+++ AVAILABLE DATA
(* ===== verification/HeaderTheorems.v ===== *)
(** * The header tree

    The tree of headers of the current chain, with what the pipeline does to it: looking headers up by height,
    walking back from a header to the chain, rewinding to the fork point and applying the headers of the fork.  The tree
    always holds a chain: the header at height [i] is its leaf [i], its previous header is the leaf before, and
    its [prev_root] is the root of the leaves before it. *)

From Stdlib Require Import ZArith Lia List Bool Sorted.
From stdpp Require Import base numbers list option gmap.
From S2P Require Import Prelude MmrIndex Pmmr PmmrTheorems Bytes Consensus Ser Bitmap PruneList DataFile FileBackend StoreTheorems PowTypes Transaction TxBody Committed Verifier Aggregate Block ChainTypes BitmapAccumulator ChainStore TxHashSet TreeLaws TxHashSetTheorems RewindTheorems UnitTheorems Pipe.

Section Headers.
  Context {DG : Digest} (ct : ChainTypes) {Bitmap : Type} {BR : CRoaring Bitmap} {B : Type -> Type} {TR : Trees Bitmap B}.
  #[local] Existing Instance header_pmmrable.
  Context {AT : @AppendTree Bitmap BlockHeader HeaderEntry (B BlockHeader) BR (header_pmmrable ct) (@header_trees Bitmap B TR)}.
  Implicit Types (h : HeaderExtension B) (b : Batch) (d : ChainStore) (hs l : list BlockHeader) (x y : BlockHeader).
  #[local] Abbreviation header_rep := (list_rep (AppendTree := AT)).
  #[local] Abbreviation hash_of := (header_hash ct).

(** The root of a list of headers *)
Definition headers_root hs : option bytes := range_root (PMMRable0 := header_pmmrable ct) hs.

(** ** Stored headers *)

(** Headers are stored under their hash; a header above the genesis [g] has its previous one stored, one lower. *)
Record headers_stored d (g : BlockHeader) : Prop := {
  st_hash k x : db_headers d !! k = Some x -> hash_of x = k;
  st_height k x : db_headers d !! k = Some x -> 0 <= bh_height x < 2 ^ 31;
  st_genesis k x : db_headers d !! k = Some x -> bh_height x = 0 -> x = g;
  st_prev k x : db_headers d !! k = Some x -> 0 < bh_height x ->
    exists p, db_headers d !! prev_hash x = Some p /\ bh_height x = bh_height p + 1
}.

Definition stored d x : Prop := db_headers d !! hash_of x = Some x.

(** The headers from [x] down to [y], without [y] *)
Inductive header_path d : BlockHeader -> list BlockHeader -> BlockHeader -> Prop :=
| path_here x : header_path d x [] x
| path_down x p l y : stored d x -> db_headers d !! prev_hash x = Some p -> bh_height x = bh_height p + 1 -> header_path d p l y ->
    header_path d x (x :: l) y.

Lemma path_height d x l y : header_path d x l y -> bh_height x = bh_height y + Z.of_nat (length l).
Proof. induction 1; cbn [length]; lia. Qed.

Lemma path_snoc d x l y p : header_path d x l y -> stored d y -> db_headers d !! prev_hash y = Some p -> bh_height y = bh_height p + 1 ->
  header_path d x (l ++ [y]) p.
Proof. induction 1; intros; cbn; econstructor; eauto using path_here. Qed.

Lemma stored_prev d g x : headers_stored d g -> stored d x -> 0 < bh_height x ->
  exists p, db_headers d !! prev_hash x = Some p /\ stored d p /\ bh_height x = bh_height p + 1.
Proof.
  intros Hd Hx Hh. destruct (st_prev _ _ Hd _ _ Hx Hh) as (p & Hp & E). exists p. split; [done|]. split; [|done].
  unfold stored. rewrite (st_hash _ _ Hd _ _ Hp). done.
Qed.

(** ** A chain of headers in the tree *)

Definition chain_at d hs : Prop :=
  forall i x, hs !! i = Some x ->
    bh_height x = Z.of_nat i /\ stored d x /\
    forall j p, i = S j -> hs !! j = Some p -> prev_hash x = hash_of p /\ headers_root (take i hs) = Some (prev_root x).

Record headers_inv h d (g : BlockHeader) (f : FileState BlockHeader) : Prop := {
  hi_rep : header_rep (hext_pmmr h) f;
  hi_chain : chain_at d (view f);
  hi_genesis : view f !! 0%nat = Some g;
  hi_head : exists x, last (view f) = Some x /\ hext_head h = tip_from_header ct x
}.

Lemma head_height h d g f : headers_inv h d g f -> tip_height (hext_head h) = Z.of_nat (length (view f)) - 1.
Proof.
  intros Hi. destruct (hi_head _ _ _ _ Hi) as (x & Hx & ->). rewrite last_lookup in Hx.
  destruct (hi_chain _ _ _ _ Hi _ _ Hx) as [E _]. cbn [tip_from_header tip_height]. rewrite E.
  apply lookup_lt_Some in Hx. lia.
Qed.

(** The header at a height *)
Lemma header_at h d g f b height : headers_inv h d g f -> content b = d -> 0 <= height < 2 ^ 31 ->
  get_header_by_height (Bitmap := Bitmap) (hext_pmmr h) height b
  = match view f !! Z.to_nat height with Some x => Ok x | None => Err COther end.
Proof.
  intros Hi Eb Hh. unfold get_header_by_height. change (2 ^ 31) with 2147483648 in Hh.
  rewrite add64_small, insertion_index_node by (lia || apply (leaf_pos_small height); done).
  pose proof (list_get_data (AppendTree0 := AT) (hext_pmmr h) f height (hi_rep _ _ _ _ Hi) Hh) as Hd. rewrite Hd.
  destruct (view f !! Z.to_nat height) as [x|] eqn:Ex; [|done]. cbn [fmap option_fmap option_map].
  destruct (hi_chain _ _ _ _ Hi _ _ Ex) as (_ & Hs & _). unfold get_block_header, option_to_not_found, ok_or.
  change (entry_hash (as_elmt x)) with (hash_of x). rewrite Eb, Hs. done.
Qed.

Lemma on_chain_spec h d g f b x : headers_inv h d g f -> headers_stored d g -> content b = d -> stored d x ->
  is_ok (is_on_current_chain (Bitmap := Bitmap) ct h x b) = true <-> view f !! Z.to_nat (bh_height x) = Some x.
Proof.
  intros Hi Hd Eb Hx. unfold is_on_current_chain. rewrite (head_height _ _ _ _ Hi). pose proof (st_height _ _ Hd _ _ Hx) as Hh.
  destruct (Z.ltb_spec (Z.of_nat (length (view f)) - 1) (bh_height x)) as [Hlt|Hge].
  - split; [done|]. intros E. apply lookup_lt_Some in E. lia.
  - rewrite (header_at _ _ _ _ _ _ Hi Eb Hh). destruct (view f !! Z.to_nat (bh_height x)) as [y|] eqn:Ey; [|split; done].
    cbn [res_bind]. case_bool_decide as Hc; cbn; split; try done.
    + intros _. destruct (hi_chain _ _ _ _ Hi _ _ Ey) as (_ & Hs & _). unfold stored in Hs, Hx. congruence.
    + intros [= ->]. done.
Qed.
(** ** Walking back *)

(** The walk from a stored header ends, and at the highest of its ancestors that is on the chain. *)
Lemma walk_back_spec h d g f b : headers_inv h d g f -> headers_stored d g -> content b = d ->
  forall fuel x acc, stored d x -> bh_height x <= Z.of_nat fuel ->
  exists l y, walk_back (Bitmap := Bitmap) ct fuel h b x acc = Ok (acc ++ map hash_of l, y) /\ header_path d x l y /\ stored d y /\
    view f !! Z.to_nat (bh_height y) = Some y /\ Forall (fun z => view f !! Z.to_nat (bh_height z) <> Some z) l.
Proof.
  intros Hi Hd Eb. induction fuel as [|fuel IH]; intros x acc Hx Hf; cbn [walk_back];
    pose proof (st_height _ _ Hd _ _ Hx) as Hh; pose proof (on_chain_spec h d g f b x Hi Hd Eb Hx) as Hon;
    destruct (Z.ltb_spec 0 (bh_height x)) as [Hpos|Hz]; cbn [andb]; try lia.
  1, 3: exists [], x; rewrite app_nil_r; split; [done|]; split; [apply path_here|]; split; [done|]; split; [|apply Forall_nil; done];
    rewrite (ltac:(lia) : bh_height x = 0); rewrite (st_genesis _ _ Hd _ _ Hx ltac:(lia)); apply (hi_genesis _ _ _ _ Hi).
  destruct (is_ok _); cbn [negb].
  - exists [], x. rewrite app_nil_r. split; [done|]. split; [apply path_here|]. split; [done|]. split; [apply Hon; done|constructor].
  - destruct (stored_prev d g x Hd Hx Hpos) as (p & Hp & Hsp & Eh). unfold get_previous_header, get_block_header, option_to_not_found, ok_or.
    rewrite Eb, Hp. cbn [from_store map_err leaving res_bind]. destruct (IH p (acc ++ [hash_of x]) Hsp ltac:(lia)) as (l & y & -> & Hl & Hy & Hc & Hn).
    exists (x :: l), y. rewrite <- app_assoc. split; [done|]. split; [eapply path_down; done|]. split; [done|]. split; [done|].
    constructor; [|done]. intros E. apply Hon in E. done.
Qed.
(** ** Rewinding and applying headers *)

Lemma chain_take d hs n : chain_at d hs -> chain_at d (take n hs).
Proof.
  intros H i x Hi. apply lookup_take_Some in Hi as [Hi Hn]. destruct (H i x Hi) as (H1 & H2 & H3). split; [done|]. split; [done|].
  intros j p -> Hp. apply lookup_take_Some in Hp as [Hp _]. destruct (H3 j p eq_refl Hp) as [H4 H5]. split; [done|].
  rewrite take_take, Nat.min_l by lia. done.
Qed.

Lemma header_rewind_spec h d g f y : headers_inv h d g f -> pending f = [] -> 0 <= bh_height y < 2 ^ 31 ->
  view f !! Z.to_nat (bh_height y) = Some y ->
  exists h', header_rewind (Bitmap := Bitmap) ct h y = Ok h' /\
    headers_inv h' d g (state_rewind f (S (Z.to_nat (bh_height y)))) /\
    view (state_rewind f (S (Z.to_nat (bh_height y)))) = take (S (Z.to_nat (bh_height y))) (view f) /\
    hext_head h' = tip_from_header ct y /\ hext_rollback h' = hext_rollback h.
Proof.
  intros Hi Hp Hh Hy. change (2 ^ 31) with 2147483648 in Hh. set (n := S (Z.to_nat (bh_height y))). apply lookup_lt_Some in Hy as Hlt.
  assert (Hn : (n <= length (view f))%nat) by lia.
  assert (Ev : view (state_rewind f n) = take n (view f)).
  { destruct (view_rewind_app f (take n (view f)) (drop n (view f)) Hp) as [_ E]; [rewrite take_drop; done|].
    rewrite length_take_le in E by lia. done. }
  unfold header_rewind. rewrite add64_small by lia.
  destruct (list_rewind (AppendTree := AT) (hext_pmmr h) f n (insertion_to_pmmr_index (bh_height y + 1)) (hi_rep _ _ _ _ Hi) Hp Hn) as (p' & E & Hr).
  { right. f_equal. subst n. lia. }
  rewrite E. cbn [set_err map_err leaving res_bind]. eexists. split; [done|]. split; [|done]. constructor.
  - exact Hr.
  - rewrite Ev. apply chain_take. apply Hi.
  - rewrite Ev, lookup_take_lt by lia. apply Hi.
  - exists y. split; [|done]. rewrite Ev, last_lookup, length_take_le by lia. rewrite lookup_take_lt by lia. exact Hy.
Qed.

(** A header on top of the tree: its root is checked before it is pushed. *)
Lemma apply_header_spec h d g f x y : headers_inv h d g f -> last (view f) = Some y -> stored d x ->
  db_headers d !! prev_hash x = Some y -> bh_height x = bh_height y + 1 -> list_dom (AppendTree := AT) x -> room f ->
  (let? _ := leaving h (validate_root (Bitmap := Bitmap) ct h x) in apply_header (Bitmap := Bitmap) ct h x) =
  (if bool_decide (headers_root (view f) = Some (prev_root x))
   then apply_header (Bitmap := Bitmap) ct h x else Err (InvalidRoot, h)) /\
  exists h', apply_header (Bitmap := Bitmap) ct h x = Ok h' /\ hext_rollback h' = hext_rollback h /\
    (headers_root (view f) = Some (prev_root x) -> headers_stored d g -> headers_inv h' d g (state_append f x)).
Proof.
  intros Hi Hl Hx Hy Hh Hdom Hroom. rewrite last_lookup in Hl. destruct (hi_chain _ _ _ _ Hi _ _ Hl) as (Ey & Hsy & _).
  apply lookup_lt_Some in Hl as Hlt. split.
  - unfold validate_root, header_root. rewrite (proj2 (Z.eqb_neq _ _)) by lia.
    destruct (list_root (AppendTree := AT) (hext_pmmr h) f (hi_rep _ _ _ _ Hi)) as (r & Er & Hr). unfold headers_root.
    rewrite Hr. change (root (PMMRable0 := header_pmmrable ct) (hext_pmmr h)) with (root (Bitmap := Bitmap) (PMMRable0 := header_pmmrable ct) (T := BlockHeader) (E := HeaderEntry) (hext_pmmr h)).
    rewrite Er. cbn [root_err map_err leaving res_bind]. case_bool_decide as Hc; [subst r; rewrite bool_decide_eq_true_2 by done; done|].
    rewrite bool_decide_eq_false_2 by congruence. done.
  - unfold apply_header. destruct (list_push (AppendTree := AT) (hext_pmmr h) f x (hi_rep _ _ _ _ Hi) Hdom Hroom) as (p' & E & Hr').
    rewrite E. cbn [set_err map_err leaving res_bind]. eexists. split; [done|]. split; [done|]. intros Hroot Hd. constructor.
    + exact Hr'.
    + rewrite view_append. intros i z Hz. apply lookup_app_Some in Hz as [Hz|[Hge Hz]].
      * destruct (hi_chain _ _ _ _ Hi i z Hz) as (H1 & H2 & H3). split; [done|]. split; [done|]. intros j p -> Hp.
        apply lookup_lt_Some in Hz as Hzl. rewrite lookup_app_l in Hp by lia. destruct (H3 j p eq_refl Hp) as [H4 H5]. split; [done|].
        rewrite take_app_le by lia. done.
      * apply list_lookup_singleton_Some in Hz as [Hz <-]. assert (Ei : i = length (view f)) by lia. subst i.
        split; [lia|]. split; [done|]. intros j p Ej Hp. rewrite lookup_app_l in Hp by lia.
        assert (Ej' : j = pred (length (view f))) by lia. subst j. rewrite Hl in Hp. injection Hp as <-.
        split; [symmetry; apply (st_hash _ _ Hd _ _ Hy)|]. rewrite take_app_length. exact Hroot.
    + rewrite view_append, lookup_app_l by lia. apply Hi.
    + exists x. rewrite view_append, last_snoc. done.
Qed.
(** The first header of a chain *)
Lemma apply_genesis h d g f : header_rep (hext_pmmr h) f -> view f = [] -> stored d g -> bh_height g = 0 ->
  list_dom (AppendTree := AT) g -> room f ->
  exists h', apply_header (Bitmap := Bitmap) ct h g = Ok h' /\ headers_inv h' d g (state_append f g).
Proof.
  intros Hr Hv Hg Hh Hdom Hroom. unfold apply_header. destruct (list_push (AppendTree := AT) (hext_pmmr h) f g Hr Hdom Hroom) as (p' & E & Hr').
  rewrite E. cbn [set_err map_err leaving res_bind]. eexists. split; [done|]. constructor; rewrite ?view_append, ?Hv.
  - exact Hr'.
  - intros i x Hi. apply list_lookup_singleton_Some in Hi as [-> <-]. split; [done|]. split; done.
  - done.
  - exists g. done.
Qed.

(** A tree in its files, in a new unit of work *)
Lemma headers_inv_synced h d g f : headers_inv h d g f ->
  exists p, synced_tree (B := B) (hext_pmmr h) = Ok p /\ headers_inv (header_extension_new p (hext_head h)) d g (state_flush f).
Proof.
  intros [I1 I2 I3 I4]. destruct (synced_list_rep (AppendTree3 := AT) _ _ I1) as (p & E & Hp). exists p. split; [exact E|].
  constructor; rewrite ?view_flush; done.
Qed.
++++++
→ DIRECTIONS FOR THIS TASK:
Your answer must be the lines above, unchanged, from the first one through the line that holds "Bitmap BlockHeader HeaderEntry", inclusive, and no others.

→ RESPONSE:
(* ===== verification/HeaderTheorems.v ===== *)
(** * The header tree

    The tree of headers of the current chain, with what the pipeline does to it: looking headers up by height,
    walking back from a header to the chain, rewinding to the fork point and applying the headers of the fork.  The tree
    always holds a chain: the header at height [i] is its leaf [i], its previous header is the leaf before, and
    its [prev_root] is the root of the leaves before it. *)

From Stdlib Require Import ZArith Lia List Bool Sorted.
From stdpp Require Import base numbers list option gmap.
From S2P Require Import Prelude MmrIndex Pmmr PmmrTheorems Bytes Consensus Ser Bitmap PruneList DataFile FileBackend StoreTheorems PowTypes Transaction TxBody Committed Verifier Aggregate Block ChainTypes BitmapAccumulator ChainStore TxHashSet TreeLaws TxHashSetTheorems RewindTheorems UnitTheorems Pipe.

Section Headers.
  Context {DG : Digest} (ct : ChainTypes) {Bitmap : Type} {BR : CRoaring Bitmap} {B : Type -> Type} {TR : Trees Bitmap B}.
  #[local] Existing Instance header_pmmrable.
  Context {AT : @AppendTree Bitmap BlockHeader HeaderEntry (B BlockHeader) BR (header_pmmrable ct) (@header_trees Bitmap B TR)}.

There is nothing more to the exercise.